Intoxication by dioxins such as 2,3,7,8-tetrachlorodibenzo-p-dioxin (TCDD) leads, among other damages, to early embryo loss, fetal malformations and cardiovascular toxicity. Apart from binding to the arylhydrocarbon receptor (AhR) the mechanism of TCDD-mediated embryo toxicity is still unclear. We investigated possible modes of a TCDD-mediated toxicity, particularly in glucose metabolism, in pluripotent P19 mouse embryonic carcinoma cells (ECC). Undifferentiated P19 cells were exposed to 1 to 100 nM TCDD and characterized for AhR signaling. For studying cell differentiation P19 cells were exposed to 10 nM TCDD at stage of embryoid body (EB) formation and analyzed on glucose metabolism and cardiac differentiation during the next 3 weeks.

TCDD treatment activated the AhR-signaling cascade within 1 hour, confirmed by AhR translocation, induction of CYP1A1 expression and activation of the xenobiotic response element.
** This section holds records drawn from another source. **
(** C6, amended.  A feature without foci does not make [brainmap_decode]
    raise.  For a non-empty coordinates table, features that the
    annotations know and none of which is listed twice, study ids that the
    annotations know, tests that keep the length of their input and a
    correction that returns as many p-values as there are features, the
    call returns a table with one row per feature; in it the forward ratio
    of every feature is computed from the counts of that feature alone,
    and it is NaN or +inf for a feature with n_term_foci = 0.  The reverse
    effect sizes are not independent: with such a feature the normalizing
    sum is NaN or +inf, and the reverse effect size of every feature is
    NaN or 0. *)
Theorem degenerate_feature_does_not_raise (coordinates : Coordinates)
    (annotations : Annotations) (ids : list string) (ids2 features : option (list string))
    (frequency_threshold u : npfloat) (correction : option string) :
  coord_id coordinates ≠ [] →
  (∀ fs, features = Some fs →
     Forall (λ f, f ∈ (ann_columns annotations).*1) fs) →
  NoDup (features_of annotations features) →
  Forall (λ x, x ∈ ann_id annotations) ids →
  Forall (λ x, x ∈ ann_id annotations)
    (match ids2 with Some ids2 => ids2 | None => coord_id coordinates end) →
  (∀ cells, length (two_way cells) = length cells) →
  (∀ p tail, length (p_to_z p tail) = length p) →
  (∀ method p, correction = Some method →
     length p = length (features_of annotations features) →
     ∃ p_corr, multipletests p u method = Corrected p_corr ∧
               length p_corr = length p) →
  ∃ L,
    bm_run coordinates annotations ids ids2 features
      frequency_threshold u correction = Ok L ∧
    out_index (bm_out_df L) = bm_features L ∧
    Forall (λ c, length c = length (bm_features L))
      [pForward (bm_out_df L); zForward (bm_out_df L);
       effectForward (bm_out_df L); pReverse (bm_out_df L);
       zReverse (bm_out_df L); probReverse (bm_out_df L)] ∧
    (∀ j k n,
       bm_n_selected_term L !! j = Some k → bm_n_term_foci L !! j = Some n →
       effectForward (bm_out_df L) !! j =
         Some (div (div (of_Z k) (of_Z n)) (bm_p_selected L))) ∧
    (∀ i, bm_n_term_foci L !! i = Some 0 →
       (∃ x, effectForward (bm_out_df L) !! i = Some x ∧ degenerate x) ∧
       Forall (λ x, x = NaN ∨ x = zero) (probReverse (bm_out_df L))).
Proof.
  intros Hcoord Hfeat Hnd Hids Hids2 Htw Hpz Hmt.
  unfold brainmap_run, mbind, result_bind. cbv beta zeta.
  unfold features_of in Hnd, Hmt.
  set (features' := match features with
                    | Some features => features
                    | None => default_features annotations
                    end) in *.
  set (unselected := match ids2 with
                     | Some ids2 => ids2
                     | None => sorted _
                     end).
  (* binarize *)
  destruct (binarize_is_Ok annotations features' frequency_threshold)
    as [features_df Hbin].
  { subst features'. destruct features as [fs|];
      [by apply Hfeat | apply default_features_columns]. }
  rewrite Hbin. apply binarize_inv in Hbin as [Hindex Hcols].
  (* the two selections *)
  destruct (loc_values_is_Ok features_df ids) as [sel_array Hsel].
  { by rewrite Hindex. }
  rewrite Hsel. apply loc_values_length in Hsel as Hsel_len.
  destruct (loc_values_is_Ok features_df unselected) as [unsel_array Hunsel].
  { rewrite Hindex. subst unselected. destruct ids2 as [l|]; [done|].
    apply Forall_forall. intros x Hx. apply complement_spec in Hx as [Hx _].
    by apply (proj1 (Forall_forall _ _) Hids2). }
  rewrite Hunsel. apply loc_values_length in Hunsel as Hunsel_len.
  (* p_selected *)
  assert (Hfoci : Z.of_nat (length (coord_id coordinates)) ≠ 0).
  { destruct (coord_id coordinates); [done | simpl; lia]. }
  unfold truediv at 1. rewrite decide_False by done.
  rewrite div_of_Z by done.
  (* the loop over the features *)
  rewrite (term_columns_ok features' features_df Hcols Hnd).
  set (n_selected_term := map count sel_array).
  set (n_term_foci := map (λ col, isin_sum (coord_id coordinates)
                             (index_where (bf_index features_df) col true))
                          (bf_columns features_df)).
  set (n_noterm_foci := map (λ col, isin_sum (coord_id coordinates)
                               (index_where (bf_index features_df) col false))
                            (bf_columns features_df)).
  set (n_unselected_term := map count unsel_array).
  set (p_selected := Fin _).
  assert (Hlen_sel : length n_selected_term = length features').
  { subst n_selected_term. rewrite length_map. lia. }
  assert (Hlen_unsel : length n_unselected_term = length features').
  { subst n_unselected_term. rewrite length_map. lia. }
  assert (Hlen_foci : length n_term_foci = length features').
  { subst n_term_foci. rewrite length_map. lia. }
  assert (Hlen_nofoci : length n_noterm_foci = length features').
  { subst n_noterm_foci. rewrite length_map. lia. }
  (* rare features *)
  unfold mask_assign at 1. rewrite decide_True by (len; lia).
  unfold mask_assign at 1. rewrite decide_True by (len; rewrite Htw; len; lia).
  set (p_fi := zip_with _ _ (map (sub one) _)).
  set (p_ri := zip_with _ _ (map (chdtrc one) _)).
  assert (Hlen_fi : length p_fi = length features') by (subst p_fi; len; lia).
  assert (Hlen_ri : length p_ri = length features').
  { subst p_ri. len. rewrite Htw. len. lia. }
  assert (Hcorr : ∀ p, length p = length features' →
            ∃ p_corr,
              match correction with
              | Some method => multitest_result (multipletests p u method)
              | None => Ok p
              end = Ok p_corr ∧ length p_corr = length features').
  { intros p Hp. destruct correction as [method|]; [|by exists p].
    destruct (Hmt method p eq_refl Hp) as (p_corr & -> & Hq).
    exists p_corr. split; [done | congruence]. }
  destruct (Hcorr p_fi Hlen_fi) as (p_corr_fi & -> & Hlen_cfi).
  destruct (Hcorr p_ri Hlen_ri) as (p_corr_ri & -> & Hlen_cri).
  unfold vmul_checked at 1. rewrite decide_True by (rewrite Hpz; len; lia).
  unfold vmul_checked at 1. rewrite decide_True by (rewrite Hpz; len; lia).
  unfold out_frame. rewrite decide_True.
  2:{ repeat constructor; try done; len; rewrite ?Hpz; len; lia. }
  eexists. split; [reflexivity|].
  cbn [bm_out_df bm_features bm_n_selected_term bm_n_term_foci bm_p_selected
       out_index pForward zForward effectForward pReverse zReverse probReverse].
  split; [reflexivity|]. split.
  { repeat constructor; try done; len; rewrite ?Hpz; len; lia. }
  assert (Hfwd : ∀ j k n,
            n_selected_term !! j = Some k → n_term_foci !! j = Some n →
            sdiv (vdiv (floats n_selected_term) (floats n_term_foci)) p_selected
              !! j = Some (div (div (of_Z k) (of_Z n)) p_selected)).
  { intros j k n Hk Hn. unfold sdiv, vdiv, floats.
    by rewrite list_lookup_fmap, lookup_zip_with, !list_lookup_fmap, Hk, Hn. }
  split; [exact Hfwd|].
  intros i Hi.
  destruct (n_selected_term !! i) as [k|] eqn:Hk.
  2:{ apply lookup_ge_None in Hk. apply lookup_lt_Some in Hi. lia. }
  destruct (n_unselected_term !! i) as [k'|] eqn:Hk'.
  2:{ apply lookup_ge_None in Hk'. apply lookup_lt_Some in Hi. lia. }
  assert (Hk0 : 0 ≤ k).
  { subst n_selected_term. rewrite list_lookup_fmap in Hk.
    destruct (sel_array !! i); [|done]. injection Hk as <-. apply count_nonneg. }
  assert (Hk'0 : 0 ≤ k').
  { subst n_unselected_term. rewrite list_lookup_fmap in Hk'.
    destruct (unsel_array !! i); [|done]. injection Hk' as <-. apply count_nonneg. }
  assert (Hp0 : (0 ≤ Qc_of_Z (Z.of_nat (length ids)) /
                     Qc_of_Z (Z.of_nat (length (coord_id coordinates))))%Qc).
  { apply Qc_div_nonneg; lia. }
  pose proof (div_by_zero_degenerate k Hk0) as Hdeg.
  split.
  - eexists. split; [by apply Hfwd|]. by apply div_degenerate_Fin.
  - unfold sdiv at 1. apply Forall_fmap, Forall_true. intros x. unfold compose.
    apply div_by_degenerate.
    apply (sum_degenerate _
             (div (mul (div (of_Z k) (of_Z 0))
                       (div (of_Z (k + k'))
                            (of_Z (zsum (map count (bf_columns features_df))))))
                  p_selected)).
    + apply list_elem_of_lookup. exists i.
      unfold sdiv, vmul, vdiv, floats, zadd.
      rewrite list_lookup_fmap, lookup_zip_with, lookup_zip_with,
        !list_lookup_fmap, lookup_zip_with, Hk, Hi, Hk'. reflexivity.
    + apply div_degenerate_Fin; [|exact Hp0].
      apply mul_degenerate; [exact Hdeg|].
      apply nonneg_div_of_Z; [lia | apply zsum_count_nonneg].
Qed.
(** * cli-todolist: the task store of [main.py], embedded and verified

    The Python class [TodoList] keeps a list of task dictionaries, prints
    its reports on standard output and reads and writes files.  The
    embedding keeps these three things in one record, [world], and every
    method is a function on worlds; [export_to_markdown] also gives the
    value it returns, and [load_tasks] gives no world when [json.load]
    raises an exception the method does not catch or the file holds
    what the embedding has no form for.

    - a task dictionary with the five keys the program uses is the record
      [task]; integers are [Z]; a [str] is a [string], each character
      being one code point below 256;
    - [print] appends one line to [stdout];
    - the file system is a finite map from paths to contents;
    - [datetime.datetime.now().strftime(...)] is an input of the methods
      that read the clock.

    [list_tasks], [display_menu] and [main] are embedded over a session:
    the store, the lines typed and the readings of the clock. *)

From Stdlib Require Import ZArith String Ascii List Bool Lia Permutation Sorted.
From Stdlib Require Import DecimalString DecimalZ DecimalPos DecimalFacts.
From stdpp Require Import gmap strings list fin_maps.

Local Open Scope Z_scope.

(** ** Python values used by the program *)

Definition chr (n : nat) : string := String (ascii_of_nat n) EmptyString.

(** The newline of ["\n"]. *)
Definition nl : string := chr 10.

(** [str(n)] for an [int]. *)
Definition str_of_int (z : Z) : string := NilZero.string_of_int (Z.to_int z).

(** [sep.join(l)]. *)
Fixpoint join (sep : string) (l : list string) : string :=
  match l with
  | [] => ""
  | [x] => x
  | x :: r => x +:+ sep +:+ join sep r
  end.

(** [repr(s)] for a [str] without quote, backslash or control
    character, the only kind the program takes the [repr] of. *)
Definition repr_str (s : string) : string := "'" +:+ s +:+ "'".

(** [str(l)] for a list of such strings. *)
Definition str_of_list (l : list string) : string :=
  "[" +:+ join ", " (map repr_str l) +:+ "]".

(** A [dict] literal with [str] keys, in insertion order. *)
Definition dict (V : Type) : Type := list (string * V).

(** [k in d] *)
Definition dict_mem {V} (k : string) (d : dict V) : bool :=
  existsb (fun kv => String.eqb (fst kv) k) d.

(** [d.get(k, default)] *)
Fixpoint dict_get {V} (d : dict V) (k : string) (default : V) : V :=
  match d with
  | [] => default
  | (k', v) :: r => if String.eqb k' k then v else dict_get r k default
  end.

(** [d.keys()] *)
Definition dict_keys {V} (d : dict V) : list string := map fst d.

(** Truth value of an argument that is [None] or a [str]. *)
Definition truthy (o : option string) : bool :=
  match o with
  | None => false
  | Some s => negb (String.eqb s "")
  end.

(** The [str] an argument holds, read only where it is not [None]. *)
Definition the_str (o : option string) : string :=
  match o with
  | None => ""
  | Some s => s
  end.

(** ** Module constants *)

Definition Fore_RED : string := chr 27 +:+ "[31m".
Definition Fore_YELLOW : string := chr 27 +:+ "[33m".
Definition Fore_GREEN : string := chr 27 +:+ "[32m".

Definition PRIORITY_COLORS : dict string :=
  [("high", Fore_RED); ("medium", Fore_YELLOW); ("low", Fore_GREEN)].

(** ** Tasks and the world *)

Record task : Type := mkTask {
  id : Z;
  name : string;
  priority : string;
  done : bool;
  created_at : string
}.

Definition set_name (n : string) (t : task) : task :=
  mkTask (id t) n (priority t) (done t) (created_at t).

Definition set_priority (p : string) (t : task) : task :=
  mkTask (id t) (name t) p (done t) (created_at t).

Definition set_done (b : bool) (t : task) : task :=
  mkTask (id t) (name t) (priority t) b (created_at t).

Record world : Type := mkWorld {
  tasks : list task;
  filename : string;
  stdout : list string;
  files : gmap string string
}.

Definition set_tasks (l : list task) (w : world) : world :=
  mkWorld l (filename w) (stdout w) (files w).

Definition print (line : string) (w : world) : world :=
  mkWorld (tasks w) (filename w) (stdout w ++ [line]) (files w).

Definition write_file (path content : string) (w : world) : world :=
  mkWorld (tasks w) (filename w) (stdout w) (<[path := content]> (files w)).

(** ** The [json] module, as far as [json.dump] and [json.load] use it

    The encoder is the one [json.dump(obj, f, indent=2)] runs, with
    [ensure_ascii] on; the decoder is [json.load], strict.  Both stop
    with ValueError at an integer of more than 4300 digits, the limit
    the interpreter starts with.  Floats, code points of 256 and more
    and nesting deeper than [max_depth] have no form in the embedding:
    the decoder answers [Unmodelled] for them. *)

Module json.

(** The values [json.load] builds, floats left out. *)
Local Unset Elimination Schemes.
Inductive value : Type :=
  | JNull
  | JBool (b : bool)
  | JInt (z : Z)
  | JStr (s : string)
  | JArr (l : list value)
  | JObj (m : list (string * value)).
Local Set Elimination Schemes.

Definition dquote : ascii := "034"%char.
Definition backslash : ascii := "092"%char.

(** *** Encoding, as [json.dump(obj, f, indent=2)] does it *)

Definition hex_digit (n : N) : ascii :=
  match n with
  | 0 => "0" | 1 => "1" | 2 => "2" | 3 => "3" | 4 => "4" | 5 => "5"
  | 6 => "6" | 7 => "7" | 8 => "8" | 9 => "9" | 10 => "a" | 11 => "b"
  | 12 => "c" | 13 => "d" | 14 => "e" | _ => "f"
  end%N%char.

(** One character of a string, with [ensure_ascii] on. *)
Definition escape_char (c : ascii) : string :=
  let n := N_of_ascii c in
  if Ascii.eqb c dquote then String backslash (String dquote "")
  else if Ascii.eqb c backslash then String backslash (String backslash "")
  else if (n =? 10)%N then String backslash "n"
  else if (n =? 13)%N then String backslash "r"
  else if (n =? 9)%N then String backslash "t"
  else if (n =? 12)%N then String backslash "f"
  else if (n =? 8)%N then String backslash "b"
  else if (n <? 32)%N || (126 <? n)%N then
    String backslash
      (String "u" (String "0" (String "0"
        (String (hex_digit (n / 16)) (String (hex_digit (n mod 16)) "")))))
  else String c "".

Fixpoint escape_chars (s : string) : string :=
  match s with
  | EmptyString => ""
  | String c r => escape_char c +:+ escape_chars r
  end.

Definition encode_basestring_ascii (s : string) : string :=
  String dquote (escape_chars s +:+ String dquote "").

Fixpoint spaces (n : nat) : string :=
  match n with
  | O => ""
  | S n => String " " (spaces n)
  end.

(** The newline and the indentation of nesting level [lvl]. *)
Definition newline_indent (indent lvl : nat) : string :=
  nl +:+ spaces (indent * lvl).

Fixpoint encode (indent lvl : nat) (v : value) : string :=
  match v with
  | JNull => "null"
  | JBool true => "true"
  | JBool false => "false"
  | JInt z => str_of_int z
  | JStr s => encode_basestring_ascii s
  | JArr [] => "[]"
  | JArr l =>
      "[" +:+ newline_indent indent (S lvl)
      +:+ join ("," +:+ newline_indent indent (S lvl))
            (map (encode indent (S lvl)) l)
      +:+ newline_indent indent lvl +:+ "]"
  | JObj [] => "{}"
  | JObj m =>
      "{" +:+ newline_indent indent (S lvl)
      +:+ join ("," +:+ newline_indent indent (S lvl))
            (map (fun kv =>
                    match kv with
                    | (k, x) =>
                        encode_basestring_ascii k +:+ ": "
                        +:+ encode indent (S lvl) x
                    end) m)
      +:+ newline_indent indent lvl +:+ "}"
  end.

Definition dumps (indent : nat) (v : value) : string := encode indent 0 v.

(** [sys.int_max_str_digits], as the interpreter starts with it. *)
Definition int_max_str_digits : nat := 4300.

(** Whether [z] has no more digits than a conversion between [int] and
    [str] takes; with more, [str(z)] and [int(text)] raise ValueError. *)
Definition int_ok (z : Z) : bool :=
  (String.length (str_of_int (Z.abs z)) <=? int_max_str_digits)%nat.

(** What [json.dump] has written when it stops: the chunks of
    [iterencode] in their order, all of them or those before the first
    integer that is not [int_ok], where the conversion raises.  The
    flag tells whether the encoding came to its end.

    In a list the bracket or separator before a number, string or
    constant is one chunk with it, and is lost with a number that
    raises; before a list or dictionary it is a chunk of its own. *)
Definition emit_items (emit1 : value -> string * bool) (sep close : string)
    : string -> list value -> string * bool :=
  fix items (buf : string) (l : list value) : string * bool :=
    match l with
    | [] => (close, true)
    | x :: r =>
        let (t, ok) := emit1 x in
        if ok : bool then
          let (t', ok') := items sep r in (buf +:+ t +:+ t', ok')
        else
          (match x with
           | JInt _ => ""
           | _ => buf +:+ t
           end, false)
    end.

(** In a dictionary the key and the colon are chunks of their own,
    written before the value is converted. *)
Definition emit_members (emit1 : value -> string * bool) (sep close : string)
    : string -> list (string * value) -> string * bool :=
  fix members (buf : string) (m : list (string * value)) : string * bool :=
    match m with
    | [] => (close, true)
    | (k, x) :: r =>
        let (t, ok) := emit1 x in
        let head := buf +:+ encode_basestring_ascii k +:+ ": " +:+ t in
        if ok : bool then
          let (t', ok') := members sep r in (head +:+ t', ok')
        else (head, false)
    end.

Fixpoint emit (indent lvl : nat) (v : value) : string * bool :=
  match v with
  | JInt z => if int_ok z then (str_of_int z, true) else ("", false)
  | JArr [] => ("[]", true)
  | JArr l =>
      emit_items (emit indent (S lvl))
        ("," +:+ newline_indent indent (S lvl))
        (newline_indent indent lvl +:+ "]")
        ("[" +:+ newline_indent indent (S lvl)) l
  | JObj [] => ("{}", true)
  | JObj m =>
      emit_members (emit indent (S lvl))
        ("," +:+ newline_indent indent (S lvl))
        (newline_indent indent lvl +:+ "}")
        ("{" +:+ newline_indent indent (S lvl)) m
  | _ => (encode indent lvl v, true)
  end.

(** [json.dump(obj, f, indent=indent)]: the text written to [f], and
    whether the call returned. *)
Definition dump (indent : nat) (v : value) : string * bool := emit indent 0 v.

(** *** Decoding, as [json.load] does it *)

(** What a scan answers: a value and the text after it;
    [JSONDecodeError]; another exception, the ValueError of an integer
    beyond the digit limit; a text the embedding has no form for; or
    that the bound on the calls was reached, which [loads] excludes
    (lemma [loads_fuel]). *)
Inductive result (A : Type) : Type :=
  | Ok (a : A) (rest : string)
  | DecodeError
  | Raised
  | Unmodelled
  | NoFuel.
Arguments Ok {A} a rest.
Arguments DecodeError {A}.
Arguments Raised {A}.
Arguments Unmodelled {A}.
Arguments NoFuel {A}.

Definition bind {A B} (e : result A) (k : A -> string -> result B) : result B :=
  match e with
  | Ok a rest => k a rest
  | DecodeError => DecodeError
  | Raised => Raised
  | Unmodelled => Unmodelled
  | NoFuel => NoFuel
  end.

Definition is_ws (c : ascii) : bool :=
  let n := N_of_ascii c in
  (n =? 32)%N || (n =? 9)%N || (n =? 10)%N || (n =? 13)%N.

Fixpoint skip_ws (s : string) : string :=
  match s with
  | EmptyString => ""
  | String c r => if is_ws c then skip_ws r else s
  end.

Definition is_digit (c : ascii) : bool :=
  let n := N_of_ascii c in (48 <=? n)%N && (n <=? 57)%N.

Definition hex_value (c : ascii) : option N :=
  let n := N_of_ascii c in
  if (48 <=? n)%N && (n <=? 57)%N then Some (n - 48)%N
  else if (97 <=? n)%N && (n <=? 102)%N then Some (n - 87)%N
  else if (65 <=? n)%N && (n <=? 70)%N then Some (n - 55)%N
  else None.

Definition hex4 (h1 h2 h3 h4 : ascii) : option N :=
  match hex_value h1, hex_value h2, hex_value h3, hex_value h4 with
  | Some a, Some b, Some c, Some d => Some (((a * 16 + b) * 16 + c) * 16 + d)%N
  | _, _, _, _ => None
  end.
Although cell viability and transcription of the cardiac marker protein alpha-MHC were affected, TCDD did not inhibit the differentiation of P19 cells to pulsating cardiomyocytes. TCDD significantly downregulated the expression levels of the glucose transporter isoforms (GLUT) 1 and 3. After 24 hours of TCDD treatment GLUT1 was no longer localized in the plasma membrane of P19 cells. The impaired GLUT expression correlated with a lower glucose uptake in 5 day-old EBs. The TCDD effects were mediated by AhR as shown by pre-culture with the AhR antagonist -naphthoflavone. Our data demonstrate that an AhR-mediated disturbance in GLUT expression and insufficient glucose uptake may be major mechanisms in TCDD embryo toxicity.